Dataset excerpts
%%
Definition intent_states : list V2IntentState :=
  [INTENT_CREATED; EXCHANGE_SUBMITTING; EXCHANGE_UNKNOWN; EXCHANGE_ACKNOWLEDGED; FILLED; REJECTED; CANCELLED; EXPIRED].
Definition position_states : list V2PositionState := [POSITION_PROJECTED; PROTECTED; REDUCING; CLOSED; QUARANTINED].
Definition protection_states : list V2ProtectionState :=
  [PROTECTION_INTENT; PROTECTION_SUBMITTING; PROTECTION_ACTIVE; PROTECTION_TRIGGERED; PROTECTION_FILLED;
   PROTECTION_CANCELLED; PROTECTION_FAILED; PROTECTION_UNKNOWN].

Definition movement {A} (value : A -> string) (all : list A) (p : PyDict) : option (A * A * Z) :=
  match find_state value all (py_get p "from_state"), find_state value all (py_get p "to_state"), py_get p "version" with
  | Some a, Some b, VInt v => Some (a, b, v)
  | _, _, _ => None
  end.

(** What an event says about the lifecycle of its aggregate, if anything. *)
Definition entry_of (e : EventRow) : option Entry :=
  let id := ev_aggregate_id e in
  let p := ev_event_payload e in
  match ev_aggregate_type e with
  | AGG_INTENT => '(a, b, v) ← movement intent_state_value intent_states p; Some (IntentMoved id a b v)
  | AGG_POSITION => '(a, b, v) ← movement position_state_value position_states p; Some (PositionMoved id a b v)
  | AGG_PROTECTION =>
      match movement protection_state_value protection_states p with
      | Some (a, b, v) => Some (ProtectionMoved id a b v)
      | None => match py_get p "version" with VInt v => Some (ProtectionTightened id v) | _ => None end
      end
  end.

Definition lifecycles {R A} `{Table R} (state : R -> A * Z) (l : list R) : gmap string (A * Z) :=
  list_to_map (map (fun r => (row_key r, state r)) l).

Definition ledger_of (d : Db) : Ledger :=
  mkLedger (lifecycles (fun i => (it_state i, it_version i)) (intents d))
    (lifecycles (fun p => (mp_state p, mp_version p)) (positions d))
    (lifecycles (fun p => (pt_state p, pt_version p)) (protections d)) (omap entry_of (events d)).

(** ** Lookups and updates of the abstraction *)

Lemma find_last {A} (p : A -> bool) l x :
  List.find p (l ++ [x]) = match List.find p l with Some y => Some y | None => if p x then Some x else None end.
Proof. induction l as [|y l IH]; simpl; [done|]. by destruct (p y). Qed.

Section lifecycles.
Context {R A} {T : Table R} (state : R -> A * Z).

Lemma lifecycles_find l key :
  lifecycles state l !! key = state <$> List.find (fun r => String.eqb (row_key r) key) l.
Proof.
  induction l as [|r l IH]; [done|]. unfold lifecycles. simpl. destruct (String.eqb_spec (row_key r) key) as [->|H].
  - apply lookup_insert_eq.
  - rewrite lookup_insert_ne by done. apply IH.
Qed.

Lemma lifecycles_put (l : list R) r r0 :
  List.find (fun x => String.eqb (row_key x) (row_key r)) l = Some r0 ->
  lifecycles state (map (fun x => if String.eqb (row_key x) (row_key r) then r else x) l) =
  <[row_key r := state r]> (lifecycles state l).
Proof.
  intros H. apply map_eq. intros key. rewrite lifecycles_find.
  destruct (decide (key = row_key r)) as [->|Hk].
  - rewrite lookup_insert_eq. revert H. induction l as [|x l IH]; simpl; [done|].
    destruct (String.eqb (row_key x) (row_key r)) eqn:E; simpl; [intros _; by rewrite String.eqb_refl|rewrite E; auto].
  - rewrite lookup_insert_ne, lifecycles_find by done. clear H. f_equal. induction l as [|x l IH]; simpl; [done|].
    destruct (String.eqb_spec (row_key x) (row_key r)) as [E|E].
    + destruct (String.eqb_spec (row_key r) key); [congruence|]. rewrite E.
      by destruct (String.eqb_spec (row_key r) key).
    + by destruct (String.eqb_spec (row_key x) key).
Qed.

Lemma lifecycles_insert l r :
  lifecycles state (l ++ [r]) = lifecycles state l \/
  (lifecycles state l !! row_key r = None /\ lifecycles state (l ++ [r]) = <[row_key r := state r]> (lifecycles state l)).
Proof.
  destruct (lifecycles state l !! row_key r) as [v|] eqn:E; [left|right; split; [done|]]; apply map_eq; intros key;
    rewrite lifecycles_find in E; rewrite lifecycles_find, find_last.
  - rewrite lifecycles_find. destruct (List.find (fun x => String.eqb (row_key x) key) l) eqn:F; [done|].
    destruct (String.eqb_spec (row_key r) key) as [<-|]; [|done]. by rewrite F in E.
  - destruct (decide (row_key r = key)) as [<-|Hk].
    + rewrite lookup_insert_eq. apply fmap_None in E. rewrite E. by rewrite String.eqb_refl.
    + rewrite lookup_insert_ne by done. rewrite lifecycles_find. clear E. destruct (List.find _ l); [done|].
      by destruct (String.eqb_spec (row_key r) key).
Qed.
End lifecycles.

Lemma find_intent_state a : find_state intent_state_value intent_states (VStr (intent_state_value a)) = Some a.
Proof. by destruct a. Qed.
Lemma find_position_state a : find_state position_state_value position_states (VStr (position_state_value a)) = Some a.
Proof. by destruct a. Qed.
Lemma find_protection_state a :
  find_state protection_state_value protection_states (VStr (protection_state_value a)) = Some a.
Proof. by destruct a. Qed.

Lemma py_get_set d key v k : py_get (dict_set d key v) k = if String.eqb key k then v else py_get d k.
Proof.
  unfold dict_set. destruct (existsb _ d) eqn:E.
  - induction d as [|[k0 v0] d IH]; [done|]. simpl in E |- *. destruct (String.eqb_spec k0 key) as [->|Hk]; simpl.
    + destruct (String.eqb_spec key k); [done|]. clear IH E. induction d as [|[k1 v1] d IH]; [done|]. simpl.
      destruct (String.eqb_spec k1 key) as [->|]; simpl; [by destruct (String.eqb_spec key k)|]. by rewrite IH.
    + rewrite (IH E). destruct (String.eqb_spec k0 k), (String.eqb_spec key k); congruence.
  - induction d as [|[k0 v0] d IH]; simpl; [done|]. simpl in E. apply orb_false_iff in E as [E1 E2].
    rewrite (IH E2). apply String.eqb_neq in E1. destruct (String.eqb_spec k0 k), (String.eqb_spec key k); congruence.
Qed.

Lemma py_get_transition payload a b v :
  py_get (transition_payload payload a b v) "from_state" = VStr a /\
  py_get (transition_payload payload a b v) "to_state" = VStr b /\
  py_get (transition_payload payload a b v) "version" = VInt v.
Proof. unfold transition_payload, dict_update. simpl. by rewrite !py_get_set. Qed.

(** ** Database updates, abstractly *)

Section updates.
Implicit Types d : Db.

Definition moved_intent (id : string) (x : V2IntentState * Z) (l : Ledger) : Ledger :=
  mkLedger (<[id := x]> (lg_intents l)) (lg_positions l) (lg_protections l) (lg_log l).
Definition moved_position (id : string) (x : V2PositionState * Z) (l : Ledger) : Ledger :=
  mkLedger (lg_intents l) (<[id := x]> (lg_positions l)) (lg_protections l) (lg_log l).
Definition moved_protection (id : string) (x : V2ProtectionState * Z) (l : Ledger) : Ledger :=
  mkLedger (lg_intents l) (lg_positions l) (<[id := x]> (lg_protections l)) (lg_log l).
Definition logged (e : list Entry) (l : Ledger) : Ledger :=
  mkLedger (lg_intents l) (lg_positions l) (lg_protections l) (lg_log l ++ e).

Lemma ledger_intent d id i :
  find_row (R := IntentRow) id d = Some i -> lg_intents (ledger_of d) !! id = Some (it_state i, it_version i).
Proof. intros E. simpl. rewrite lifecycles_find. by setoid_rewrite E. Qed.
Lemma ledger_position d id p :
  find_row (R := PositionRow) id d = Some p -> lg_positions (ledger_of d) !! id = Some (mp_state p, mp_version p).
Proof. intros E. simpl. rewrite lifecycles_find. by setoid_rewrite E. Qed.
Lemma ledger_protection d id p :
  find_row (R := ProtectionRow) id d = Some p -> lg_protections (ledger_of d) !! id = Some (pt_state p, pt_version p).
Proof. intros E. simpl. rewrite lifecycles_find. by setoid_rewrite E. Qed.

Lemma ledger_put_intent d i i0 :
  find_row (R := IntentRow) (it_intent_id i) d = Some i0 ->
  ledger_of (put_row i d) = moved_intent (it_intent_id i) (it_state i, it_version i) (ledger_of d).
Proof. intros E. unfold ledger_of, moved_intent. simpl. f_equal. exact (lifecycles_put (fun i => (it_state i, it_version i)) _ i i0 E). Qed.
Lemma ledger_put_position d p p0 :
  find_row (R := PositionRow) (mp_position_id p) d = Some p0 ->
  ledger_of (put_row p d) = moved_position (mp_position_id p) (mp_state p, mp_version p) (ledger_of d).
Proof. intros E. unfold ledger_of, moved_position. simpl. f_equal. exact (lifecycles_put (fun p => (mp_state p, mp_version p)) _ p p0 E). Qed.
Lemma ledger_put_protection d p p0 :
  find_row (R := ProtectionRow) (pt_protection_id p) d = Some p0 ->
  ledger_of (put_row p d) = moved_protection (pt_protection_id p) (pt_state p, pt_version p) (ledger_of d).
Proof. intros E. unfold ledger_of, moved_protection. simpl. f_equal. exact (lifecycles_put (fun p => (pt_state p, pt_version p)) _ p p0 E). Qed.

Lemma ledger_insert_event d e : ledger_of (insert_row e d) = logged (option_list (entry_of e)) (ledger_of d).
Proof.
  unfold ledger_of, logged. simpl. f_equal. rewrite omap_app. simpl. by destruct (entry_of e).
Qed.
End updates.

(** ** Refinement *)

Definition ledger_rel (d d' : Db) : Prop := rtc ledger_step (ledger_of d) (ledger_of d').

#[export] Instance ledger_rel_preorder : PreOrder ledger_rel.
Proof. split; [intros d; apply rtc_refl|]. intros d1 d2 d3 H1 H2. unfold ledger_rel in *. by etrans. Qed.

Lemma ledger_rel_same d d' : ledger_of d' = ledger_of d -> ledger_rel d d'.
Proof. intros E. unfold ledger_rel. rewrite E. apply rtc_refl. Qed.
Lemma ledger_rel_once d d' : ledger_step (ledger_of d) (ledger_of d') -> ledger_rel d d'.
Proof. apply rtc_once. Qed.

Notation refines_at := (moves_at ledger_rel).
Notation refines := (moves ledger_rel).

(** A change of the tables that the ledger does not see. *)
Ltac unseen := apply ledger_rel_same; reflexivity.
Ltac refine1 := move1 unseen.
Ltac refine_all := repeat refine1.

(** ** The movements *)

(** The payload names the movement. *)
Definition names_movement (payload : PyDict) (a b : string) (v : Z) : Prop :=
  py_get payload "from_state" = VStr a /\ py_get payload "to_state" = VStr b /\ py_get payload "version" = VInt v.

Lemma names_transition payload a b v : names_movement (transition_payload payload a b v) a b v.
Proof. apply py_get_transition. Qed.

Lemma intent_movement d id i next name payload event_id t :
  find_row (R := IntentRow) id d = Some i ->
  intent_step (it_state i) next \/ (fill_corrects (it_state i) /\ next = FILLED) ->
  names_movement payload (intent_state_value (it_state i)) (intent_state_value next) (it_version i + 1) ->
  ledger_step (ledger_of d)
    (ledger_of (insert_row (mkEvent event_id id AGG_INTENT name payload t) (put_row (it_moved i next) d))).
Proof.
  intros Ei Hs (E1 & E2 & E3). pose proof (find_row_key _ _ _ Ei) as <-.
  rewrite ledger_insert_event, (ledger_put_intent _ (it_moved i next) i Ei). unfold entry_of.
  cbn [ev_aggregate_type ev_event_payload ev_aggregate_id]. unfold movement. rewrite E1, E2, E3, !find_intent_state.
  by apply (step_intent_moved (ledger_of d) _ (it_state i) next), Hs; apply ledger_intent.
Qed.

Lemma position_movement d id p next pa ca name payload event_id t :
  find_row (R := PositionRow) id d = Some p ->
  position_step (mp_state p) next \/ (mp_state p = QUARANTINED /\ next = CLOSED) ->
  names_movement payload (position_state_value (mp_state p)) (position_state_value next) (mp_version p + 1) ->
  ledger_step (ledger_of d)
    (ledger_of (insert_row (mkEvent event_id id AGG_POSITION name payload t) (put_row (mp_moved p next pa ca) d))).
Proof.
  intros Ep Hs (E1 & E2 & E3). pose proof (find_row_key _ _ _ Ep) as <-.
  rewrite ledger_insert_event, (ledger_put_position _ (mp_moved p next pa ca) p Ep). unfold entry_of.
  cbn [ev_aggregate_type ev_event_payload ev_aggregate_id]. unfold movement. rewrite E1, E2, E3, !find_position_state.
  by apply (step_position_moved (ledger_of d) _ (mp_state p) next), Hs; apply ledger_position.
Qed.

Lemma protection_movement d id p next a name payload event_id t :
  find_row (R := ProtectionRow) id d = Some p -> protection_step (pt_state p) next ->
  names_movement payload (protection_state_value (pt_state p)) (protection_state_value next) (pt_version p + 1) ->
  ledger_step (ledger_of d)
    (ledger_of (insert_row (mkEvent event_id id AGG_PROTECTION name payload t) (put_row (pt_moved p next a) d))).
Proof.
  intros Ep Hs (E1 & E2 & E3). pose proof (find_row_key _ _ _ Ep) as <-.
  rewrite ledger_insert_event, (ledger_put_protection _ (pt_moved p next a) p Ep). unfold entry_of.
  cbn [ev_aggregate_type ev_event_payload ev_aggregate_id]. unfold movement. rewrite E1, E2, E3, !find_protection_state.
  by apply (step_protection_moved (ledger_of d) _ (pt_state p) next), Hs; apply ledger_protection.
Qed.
%%
Your goal: Print exactly the lines above from the one with "Definition position_states : list" to the one with "[PROTECTION_INTENT; PROTECTION_SUBMITTING; PROTECTION_ACTIVE;", including both.

Expected answer:
Definition position_states : list V2PositionState := [POSITION_PROJECTED; PROTECTED; REDUCING; CLOSED; QUARANTINED].
Definition protection_states : list V2ProtectionState :=
  [PROTECTION_INTENT; PROTECTION_SUBMITTING; PROTECTION_ACTIVE; PROTECTION_TRIGGERED; PROTECTION_FILLED;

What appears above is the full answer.